# Map, reduce, filter

## Introduction



Mapping, and filtering are important concepts in functional programming. In this lesson we will expand on the functional programming concepts we have learnt in previous lessons and apply these concepts using mapping, reducing, and filtering.

## Mapping



The goal of using the map() function is to apply a function to a sequence (like a list or a set). It takes:

* a function;
* an argument; 
* a sequence (e.g. a list). 

and returns a sequence with the function applied to every element in the sequence. 

For example, let's create a function that divides a number by 2 and returns the result.

In [1]:
# write a function that takes x as an input and returns half
def half(x):
    return x/2

In [2]:
half(6)

3.0

In [3]:
half(62.2)

31.1

In [4]:
half([6.3, 5.2])

TypeError: unsupported operand type(s) for /: 'list' and 'int'

As can be seen, a function like this one does not accept a list.
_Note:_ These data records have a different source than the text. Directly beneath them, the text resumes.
(* ===== verification/MutableRangeListCorrect.v ===== *)
(** * MutableRangeListCorrect: extending a range list merges it character by
    character

    The ranges of a list are a partial function from characters to data;
    [extend] merges another one into it, whatever the ranges and their
    overlaps. *)

From S2P Require Import Prelude MutableRangeList.

(** * A vector of linked ranges as a list with a cursor *)

Import MutableRangeList.

Section Chain.

#[local] Close Scope Z_scope.
#[local] Open Scope nat_scope.

Context {D : Type}.
Implicit Types (rs : list (MutableRange D)) (L P Q : list nat) (vs pre post : list (Span D)).

Definition view (r : MutableRange D) : Span D := mkSpan (first r) (last r) (data r).

(** The cells at the indices [L] hold [vs], each linked to the next and the
    last to [stop]. *)
Fixpoint chain rs L vs (stop : nat) : Prop :=
  match L, vs with
  | [], [] => True
  | i :: L, v :: vs => (exists r, rs !! i = Some r /\ view r = v /\ nextRangeIndex r = hd stop L) /\ chain rs L vs stop
  | _, _ => False
  end.

Lemma chain_length rs L vs stop : chain rs L vs stop -> length L = length vs.
Proof. revert vs. induction L as [|i L IH]; intros [|v vs]; cbn; try done. intros [_ H]. f_equal. by apply IH. Qed.

Lemma chain_bound rs L vs stop i : chain rs L vs stop -> i ∈ L -> i < length rs.
Proof.
  revert vs. induction L as [|j L IH]; intros [|v vs]; cbn; try done; [by intros _ []%not_elem_of_nil|].
  intros [(r & E & _) H] [->|Hi]%elem_of_cons; [by eapply lookup_lt_Some|by eapply IH].
Qed.

Lemma chain_app rs L1 vs1 L2 vs2 stop : chain rs L1 vs1 (hd stop L2) -> chain rs L2 vs2 stop -> chain rs (L1 ++ L2) (vs1 ++ vs2) stop.
Proof.
  revert vs1. induction L1 as [|i L1 IH]; intros [|v vs1]; cbn; try done. intros [(r & E & Ev & En) H] H2. split; [|by apply IH].
  exists r. split_and!; try done. rewrite En. by destruct L1.
Qed.

(** Linking the last cell of a segment elsewhere. *)
Lemma chain_snoc_inv rs L i vs stop : chain rs (L ++ [i]) vs stop ->
  exists vs' r, vs = vs' ++ [view r] /\ rs !! i = Some r /\ nextRangeIndex r = stop /\ chain rs L vs' i.
Proof.
  revert vs. induction L as [|j L IH]; intros [|v vs]; cbn; try done.
  - destruct vs; [|by intros [_ []]]. intros [(r & E & <- & En) _]. by exists [], r.
  - intros [(r & E & Ev & En) H]. destruct (IH vs H) as (vs' & r' & -> & E' & En' & H'). exists (v :: vs'), r'. split; [done|]. split; [done|]. split; [done|].
    split; [|done]. exists r. split_and!; try done. rewrite En. by destruct L.
Qed.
However, we can use the map() function to iterate over objects with multiple values. 

In [6]:
map(half, [6.3, 5.2])

list(map(half, [6.3, 5.2]))

[3.15, 2.6]

The map() function creates a map object which is an iterable object. To view the result, we can convert the iterable into a list.

In [11]:
# use map to create a map object and apply it to the list of numbers
lst = [10, 12, 34, 23]


var = map(half, lst)
print(list(var))
print(var)

#for item in lst:
#    print(item /2)

[5.0, 6.0, 17.0, 11.5]
<map object at 0x113313110>


Similarly, we can cast the iterable into a set.

In [9]:
# convert the map object to a set
set(map(half,lst))

{5.0, 6.0, 11.5, 17.0}

## Filtering



Like the map() function, the filter function takes a function and a sequence and returns an iterable. The goal of this function is to *remove* elements from our sequence. **Our function should return true for all the elements we want to keep and false for the ones we want to remove.** 

For example, we can create a function that returns true if a number is even and false if it is odd. In fact, let's use a lambda expression for this task.

In [12]:
# create a lambda function that determines oddness and eveness
even = lambda x: x % 2 == 0

In [14]:
#even(5)
even(4)

True

Let's now use to filter function in combination with a list.

In [16]:
# create a filter object
lst = [10, 12, 34, 23]

list(filter(even, lst)) 
# T # T # T # F -> [10, 12, 34]

[10, 12, 34]

In [17]:
# convert this object to a list
lst = [10, 12, 34, 23] 

list(filter(lambda x: x % 2 == 0, lst))

[10, 12, 34]

We can also use the filter operation to get rid of words such as 'the', 'and' and 'a'. Removing the 'stop words' is standard practice in fields such as Natural Language Processing. 

In [24]:
text = "In the late summer of that year we lived in a and house in a village that looked across the river and the plain to the mountains."

In [25]:
removed = lambda x: x not in ['the', 'a', 'an', 'and']
list(filter(removed, text.split(" ")))

['In',
 'late',
 'summer',
 'of',
 'that',
 'year',
 'we',
 'lived',
 'in',
 'house',
 'in',
 'village',
 'that',
 'looked',
 'across',
 'river',
 'plain',
 'to',
 'mountains.']

In [27]:
# One liner version  
list(filter(lambda word: word not in ['the', 'a', 'an', 'and'], text.split(" ")))

['In',
 'late',
 'summer',
 'of',
 'that',
 'year',
 'we',
 'lived',
 'in',
 'house',
 'in',
 'village',
 'that',
 'looked',
 'across',
 'river',
 'plain',
 'to',
 'mountains.']

## Reducing



While the map() function applies the function to *each* element in the sequence, sometimes we might want to apply a function that will **aggregate all elements in the sequence**.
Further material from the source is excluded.